Personal information
- Date of birth: 19 December 1937 (age 88)
- Place of birth: Carbonera, Italy
- Position: Goalkeeper

Senior career*
- Years: Team / Apps / (Gls)
- 1961–1963: Treviso / 42 / (-)
- 1963–1965: Torino / 11 / (-)
- 1965–1966: L.R. Vicenza / 20 / (-)
- 1966–1973: Cagliari / 43 / (-)

= Adriano Reginato =

Italian footballer (born 1937)

Adriano Reginato (born 19 December 1937) is an Italian former footballer who played as a goalkeeper.

==Career==
Reginato began his career with Treviso in Serie C1 in 1961, later moving to Torino F.C. in 1963, spending two seasons with the club as their backup keeper, and also making his Serie A debut during that time. In 1965, he moved to Vicenza for a season, alternating with Franco Luison as the club's starting goalkeeper, and helping the club to a 6th-place finish in Serie A during the 1965–66 season, as well as a quarter-final finish in the Coppa Italia. He is mostly remembered for his time with Cagliari (1966–1973).
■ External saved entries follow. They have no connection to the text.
Definition announcements_find (query : document) : handler collection :=
  λ db, (Return (Mongo.find query (announcements_collection db)), db).

Definition announcements_find_one (query : document)
  : handler (option document) :=
  λ db, (Return (Mongo.find_one query (announcements_collection db)), db).

Definition announcements_insert_one (new_oid : N) (doc : document)
  : handler (value * document) :=
  λ db, match Mongo.insert_one new_oid doc (announcements_collection db) with
        | inl Mongo.DuplicateKey => (Raise DuplicateKeyError, db)
        | inr (inserted_id, doc', c') =>
            (Return (inserted_id, doc'),
             Database c' (teachers_collection db))
        end.

Definition announcements_update_one (query fields : document) : handler nat :=
  λ db, let '(matched_count, c') :=
          Mongo.update_one query fields (announcements_collection db) in
        (Return matched_count, Database c' (teachers_collection db)).

Definition announcements_delete_one (query : document) : handler nat :=
  λ db, let '(deleted_count, c') :=
          Mongo.delete_one query (announcements_collection db) in
        (Return deleted_count, Database c' (teachers_collection db)).

(** ** The endpoints *)

(** What a request reads from outside the store: the clock, as
    [datetime.utcnow().isoformat()] renders it, and the identifier the
    driver generates for the next inserted document. *)
Record environment : Type := Environment {
  utcnow_isoformat : string;
  new_object_id : N
}.

(** [dict.pop("_id", None)] *)
Definition pop_id (d : document) : document := delete "_id" d.

(** [get_announcements(active_only)] *)
Definition get_announcements (active_only : option bool)
  : handler (list document) :=
  let query : document :=
    if default false active_only
    then {[ "is_active" := VBool true ]}
    else ∅ in
  let! found := announcements_find query in
  ret (pop_id <$> Mongo.sort_desc "created_at" found).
As the team's starting keeper, he became one of Serie A's top keepers, and he established a new record of 712 consecutive minutes without conceding a goal in Serie A between the 1965–66 and the 1966–67 seasons, which was later broken by Dino Zoff, and subsequently, Sebastiano Rossi and Gianluigi Buffon. In his later career, as the team's backup goalkeeper behind Enrico Albertosi, he helped the team to win their first historic Scudetto during the 1969–70 Serie A season, without conceding a goal in his single league appearance, before retiring from professional Italian football in 1973.